**Activity:** Your answer must be an exact repetition of every record.

**Given records:**
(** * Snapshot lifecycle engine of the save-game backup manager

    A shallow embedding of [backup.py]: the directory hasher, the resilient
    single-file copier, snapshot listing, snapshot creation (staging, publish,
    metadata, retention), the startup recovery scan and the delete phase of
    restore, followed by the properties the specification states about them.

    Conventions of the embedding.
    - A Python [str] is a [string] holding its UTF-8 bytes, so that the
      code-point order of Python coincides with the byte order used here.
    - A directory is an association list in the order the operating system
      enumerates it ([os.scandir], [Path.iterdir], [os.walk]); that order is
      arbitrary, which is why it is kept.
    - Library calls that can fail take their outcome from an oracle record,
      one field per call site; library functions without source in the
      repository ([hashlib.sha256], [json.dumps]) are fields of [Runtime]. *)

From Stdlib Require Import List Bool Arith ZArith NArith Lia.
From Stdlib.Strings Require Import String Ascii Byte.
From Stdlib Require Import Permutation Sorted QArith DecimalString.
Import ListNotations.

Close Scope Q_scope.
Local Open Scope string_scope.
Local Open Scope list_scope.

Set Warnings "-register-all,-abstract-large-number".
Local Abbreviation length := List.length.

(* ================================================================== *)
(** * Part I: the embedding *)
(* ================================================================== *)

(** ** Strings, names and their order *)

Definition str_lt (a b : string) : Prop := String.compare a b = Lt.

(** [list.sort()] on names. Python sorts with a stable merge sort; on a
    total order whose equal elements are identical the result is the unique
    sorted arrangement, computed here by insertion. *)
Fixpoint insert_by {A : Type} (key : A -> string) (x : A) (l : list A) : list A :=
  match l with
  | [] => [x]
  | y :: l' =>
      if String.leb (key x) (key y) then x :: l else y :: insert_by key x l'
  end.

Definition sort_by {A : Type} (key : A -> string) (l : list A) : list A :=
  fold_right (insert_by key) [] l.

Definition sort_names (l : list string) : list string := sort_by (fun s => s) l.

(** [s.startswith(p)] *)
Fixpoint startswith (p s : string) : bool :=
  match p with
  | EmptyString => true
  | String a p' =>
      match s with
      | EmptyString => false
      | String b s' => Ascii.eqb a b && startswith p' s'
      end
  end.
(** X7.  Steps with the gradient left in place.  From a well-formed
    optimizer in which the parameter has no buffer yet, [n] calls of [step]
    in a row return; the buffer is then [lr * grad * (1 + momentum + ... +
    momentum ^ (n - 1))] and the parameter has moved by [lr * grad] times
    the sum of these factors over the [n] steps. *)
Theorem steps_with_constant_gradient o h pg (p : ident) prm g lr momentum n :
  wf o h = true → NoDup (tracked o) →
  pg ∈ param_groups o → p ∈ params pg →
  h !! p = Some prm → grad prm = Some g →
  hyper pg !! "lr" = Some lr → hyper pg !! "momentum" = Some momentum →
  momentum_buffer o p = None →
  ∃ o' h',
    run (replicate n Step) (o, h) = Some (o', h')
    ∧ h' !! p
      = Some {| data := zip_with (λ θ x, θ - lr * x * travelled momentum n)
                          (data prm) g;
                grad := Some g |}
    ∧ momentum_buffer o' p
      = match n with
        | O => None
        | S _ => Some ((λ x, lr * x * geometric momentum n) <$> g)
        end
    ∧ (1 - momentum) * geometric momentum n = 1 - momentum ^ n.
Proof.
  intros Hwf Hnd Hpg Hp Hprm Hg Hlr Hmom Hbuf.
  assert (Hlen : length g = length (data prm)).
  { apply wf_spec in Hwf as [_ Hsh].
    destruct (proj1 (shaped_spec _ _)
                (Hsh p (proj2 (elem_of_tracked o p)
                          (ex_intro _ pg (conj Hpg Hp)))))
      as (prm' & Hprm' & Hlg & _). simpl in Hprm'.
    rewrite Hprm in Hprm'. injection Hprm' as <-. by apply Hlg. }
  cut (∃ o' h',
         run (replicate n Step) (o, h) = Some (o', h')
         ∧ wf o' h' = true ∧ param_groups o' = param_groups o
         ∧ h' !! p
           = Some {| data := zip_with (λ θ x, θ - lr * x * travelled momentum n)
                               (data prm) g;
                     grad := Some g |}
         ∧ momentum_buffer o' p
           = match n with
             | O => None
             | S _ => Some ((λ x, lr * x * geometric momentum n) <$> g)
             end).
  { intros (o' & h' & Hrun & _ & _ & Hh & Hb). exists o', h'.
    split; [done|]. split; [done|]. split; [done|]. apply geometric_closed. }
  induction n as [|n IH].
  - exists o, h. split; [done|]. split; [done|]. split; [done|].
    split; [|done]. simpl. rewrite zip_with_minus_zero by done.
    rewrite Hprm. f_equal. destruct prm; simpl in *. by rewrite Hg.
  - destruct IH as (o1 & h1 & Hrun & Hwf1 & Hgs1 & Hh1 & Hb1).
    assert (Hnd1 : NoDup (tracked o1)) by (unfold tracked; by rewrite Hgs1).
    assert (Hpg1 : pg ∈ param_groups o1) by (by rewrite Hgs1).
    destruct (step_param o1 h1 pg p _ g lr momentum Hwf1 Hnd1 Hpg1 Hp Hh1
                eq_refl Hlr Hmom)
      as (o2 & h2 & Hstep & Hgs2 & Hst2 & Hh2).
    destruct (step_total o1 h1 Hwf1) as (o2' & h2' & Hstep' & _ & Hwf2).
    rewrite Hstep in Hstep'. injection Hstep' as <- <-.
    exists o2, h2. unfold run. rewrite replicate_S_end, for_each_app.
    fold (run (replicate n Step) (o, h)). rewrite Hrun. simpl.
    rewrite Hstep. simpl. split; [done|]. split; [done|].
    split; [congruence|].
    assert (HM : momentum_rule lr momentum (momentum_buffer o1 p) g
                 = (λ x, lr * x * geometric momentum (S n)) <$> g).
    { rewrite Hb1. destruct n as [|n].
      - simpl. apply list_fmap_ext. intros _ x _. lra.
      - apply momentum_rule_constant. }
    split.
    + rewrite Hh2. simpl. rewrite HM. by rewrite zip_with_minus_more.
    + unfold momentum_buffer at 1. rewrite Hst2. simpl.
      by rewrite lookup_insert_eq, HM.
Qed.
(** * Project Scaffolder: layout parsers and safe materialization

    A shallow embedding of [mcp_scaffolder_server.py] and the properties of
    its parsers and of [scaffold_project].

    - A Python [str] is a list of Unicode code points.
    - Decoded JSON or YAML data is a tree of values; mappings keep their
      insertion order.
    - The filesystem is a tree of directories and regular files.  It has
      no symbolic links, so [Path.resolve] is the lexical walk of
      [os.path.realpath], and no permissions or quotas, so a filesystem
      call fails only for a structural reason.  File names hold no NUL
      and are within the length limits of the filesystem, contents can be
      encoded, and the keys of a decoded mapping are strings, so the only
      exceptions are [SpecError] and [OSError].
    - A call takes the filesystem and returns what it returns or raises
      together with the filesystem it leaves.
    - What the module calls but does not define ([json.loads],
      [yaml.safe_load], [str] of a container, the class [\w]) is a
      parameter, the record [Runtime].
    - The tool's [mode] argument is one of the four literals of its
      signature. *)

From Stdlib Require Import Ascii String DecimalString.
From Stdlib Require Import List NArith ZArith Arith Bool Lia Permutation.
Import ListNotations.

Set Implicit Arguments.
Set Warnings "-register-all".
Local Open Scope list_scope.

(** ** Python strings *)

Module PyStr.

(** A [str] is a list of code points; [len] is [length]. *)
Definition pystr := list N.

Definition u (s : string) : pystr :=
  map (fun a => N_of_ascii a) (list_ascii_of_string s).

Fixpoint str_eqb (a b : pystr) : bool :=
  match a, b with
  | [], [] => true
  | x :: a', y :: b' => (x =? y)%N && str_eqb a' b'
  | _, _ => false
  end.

**Solution for this problem:**
(** * Snapshot lifecycle engine of the save-game backup manager

    A shallow embedding of [backup.py]: the directory hasher, the resilient
    single-file copier, snapshot listing, snapshot creation (staging, publish,
    metadata, retention), the startup recovery scan and the delete phase of
    restore, followed by the properties the specification states about them.

    Conventions of the embedding.
    - A Python [str] is a [string] holding its UTF-8 bytes, so that the
      code-point order of Python coincides with the byte order used here.
    - A directory is an association list in the order the operating system
      enumerates it ([os.scandir], [Path.iterdir], [os.walk]); that order is
      arbitrary, which is why it is kept.
    - Library calls that can fail take their outcome from an oracle record,
      one field per call site; library functions without source in the
      repository ([hashlib.sha256], [json.dumps]) are fields of [Runtime]. *)

From Stdlib Require Import List Bool Arith ZArith NArith Lia.
From Stdlib.Strings Require Import String Ascii Byte.
From Stdlib Require Import Permutation Sorted QArith DecimalString.
Import ListNotations.

Close Scope Q_scope.
Local Open Scope string_scope.
Local Open Scope list_scope.

Set Warnings "-register-all,-abstract-large-number".
Local Abbreviation length := List.length.

(* ================================================================== *)
(** * Part I: the embedding *)
(* ================================================================== *)

(** ** Strings, names and their order *)

Definition str_lt (a b : string) : Prop := String.compare a b = Lt.

(** [list.sort()] on names. Python sorts with a stable merge sort; on a
    total order whose equal elements are identical the result is the unique
    sorted arrangement, computed here by insertion. *)
Fixpoint insert_by {A : Type} (key : A -> string) (x : A) (l : list A) : list A :=
  match l with
  | [] => [x]
  | y :: l' =>
      if String.leb (key x) (key y) then x :: l else y :: insert_by key x l'
  end.

Definition sort_by {A : Type} (key : A -> string) (l : list A) : list A :=
  fold_right (insert_by key) [] l.

Definition sort_names (l : list string) : list string := sort_by (fun s => s) l.

(** [s.startswith(p)] *)
Fixpoint startswith (p s : string) : bool :=
  match p with
  | EmptyString => true
  | String a p' =>
      match s with
      | EmptyString => false
      | String b s' => Ascii.eqb a b && startswith p' s'
      end
  end.
(** X7.  Steps with the gradient left in place.  From a well-formed
    optimizer in which the parameter has no buffer yet, [n] calls of [step]
    in a row return; the buffer is then [lr * grad * (1 + momentum + ... +
    momentum ^ (n - 1))] and the parameter has moved by [lr * grad] times
    the sum of these factors over the [n] steps. *)
Theorem steps_with_constant_gradient o h pg (p : ident) prm g lr momentum n :
  wf o h = true → NoDup (tracked o) →
  pg ∈ param_groups o → p ∈ params pg →
  h !! p = Some prm → grad prm = Some g →
  hyper pg !! "lr" = Some lr → hyper pg !! "momentum" = Some momentum →
  momentum_buffer o p = None →
  ∃ o' h',
    run (replicate n Step) (o, h) = Some (o', h')
    ∧ h' !! p
      = Some {| data := zip_with (λ θ x, θ - lr * x * travelled momentum n)
                          (data prm) g;
                grad := Some g |}
    ∧ momentum_buffer o' p
      = match n with
        | O => None
        | S _ => Some ((λ x, lr * x * geometric momentum n) <$> g)
        end
    ∧ (1 - momentum) * geometric momentum n = 1 - momentum ^ n.
Proof.
  intros Hwf Hnd Hpg Hp Hprm Hg Hlr Hmom Hbuf.
  assert (Hlen : length g = length (data prm)).
  { apply wf_spec in Hwf as [_ Hsh].
    destruct (proj1 (shaped_spec _ _)
                (Hsh p (proj2 (elem_of_tracked o p)
                          (ex_intro _ pg (conj Hpg Hp)))))
      as (prm' & Hprm' & Hlg & _). simpl in Hprm'.
    rewrite Hprm in Hprm'. injection Hprm' as <-. by apply Hlg. }
  cut (∃ o' h',
         run (replicate n Step) (o, h) = Some (o', h')
         ∧ wf o' h' = true ∧ param_groups o' = param_groups o
         ∧ h' !! p
           = Some {| data := zip_with (λ θ x, θ - lr * x * travelled momentum n)
                               (data prm) g;
                     grad := Some g |}
         ∧ momentum_buffer o' p
           = match n with
             | O => None
             | S _ => Some ((λ x, lr * x * geometric momentum n) <$> g)
             end).
  { intros (o' & h' & Hrun & _ & _ & Hh & Hb). exists o', h'.
    split; [done|]. split; [done|]. split; [done|]. apply geometric_closed. }
  induction n as [|n IH].
  - exists o, h. split; [done|]. split; [done|]. split; [done|].
    split; [|done]. simpl. rewrite zip_with_minus_zero by done.
    rewrite Hprm. f_equal. destruct prm; simpl in *. by rewrite Hg.
  - destruct IH as (o1 & h1 & Hrun & Hwf1 & Hgs1 & Hh1 & Hb1).
    assert (Hnd1 : NoDup (tracked o1)) by (unfold tracked; by rewrite Hgs1).
    assert (Hpg1 : pg ∈ param_groups o1) by (by rewrite Hgs1).
    destruct (step_param o1 h1 pg p _ g lr momentum Hwf1 Hnd1 Hpg1 Hp Hh1
                eq_refl Hlr Hmom)
      as (o2 & h2 & Hstep & Hgs2 & Hst2 & Hh2).
    destruct (step_total o1 h1 Hwf1) as (o2' & h2' & Hstep' & _ & Hwf2).
    rewrite Hstep in Hstep'. injection Hstep' as <- <-.
    exists o2, h2. unfold run. rewrite replicate_S_end, for_each_app.
    fold (run (replicate n Step) (o, h)). rewrite Hrun. simpl.
    rewrite Hstep. simpl. split; [done|]. split; [done|].
    split; [congruence|].
    assert (HM : momentum_rule lr momentum (momentum_buffer o1 p) g
                 = (λ x, lr * x * geometric momentum (S n)) <$> g).
    { rewrite Hb1. destruct n as [|n].
      - simpl. apply list_fmap_ext. intros _ x _. lra.
      - apply momentum_rule_constant. }
    split.
    + rewrite Hh2. simpl. rewrite HM. by rewrite zip_with_minus_more.
    + unfold momentum_buffer at 1. rewrite Hst2. simpl.
      by rewrite lookup_insert_eq, HM.
Qed.
(** * Project Scaffolder: layout parsers and safe materialization

    A shallow embedding of [mcp_scaffolder_server.py] and the properties of
    its parsers and of [scaffold_project].

    - A Python [str] is a list of Unicode code points.
    - Decoded JSON or YAML data is a tree of values; mappings keep their
      insertion order.
    - The filesystem is a tree of directories and regular files.  It has
      no symbolic links, so [Path.resolve] is the lexical walk of
      [os.path.realpath], and no permissions or quotas, so a filesystem
      call fails only for a structural reason.  File names hold no NUL
      and are within the length limits of the filesystem, contents can be
      encoded, and the keys of a decoded mapping are strings, so the only
      exceptions are [SpecError] and [OSError].
    - A call takes the filesystem and returns what it returns or raises
      together with the filesystem it leaves.
    - What the module calls but does not define ([json.loads],
      [yaml.safe_load], [str] of a container, the class [\w]) is a
      parameter, the record [Runtime].
    - The tool's [mode] argument is one of the four literals of its
      signature. *)

From Stdlib Require Import Ascii String DecimalString.
From Stdlib Require Import List NArith ZArith Arith Bool Lia Permutation.
Import ListNotations.

Set Implicit Arguments.
Set Warnings "-register-all".
Local Open Scope list_scope.

(** ** Python strings *)

Module PyStr.

(** A [str] is a list of code points; [len] is [length]. *)
Definition pystr := list N.

Definition u (s : string) : pystr :=
  map (fun a => N_of_ascii a) (list_ascii_of_string s).

Fixpoint str_eqb (a b : pystr) : bool :=
  match a, b with
  | [], [] => true
  | x :: a', y :: b' => (x =? y)%N && str_eqb a' b'
  | _, _ => false
  end.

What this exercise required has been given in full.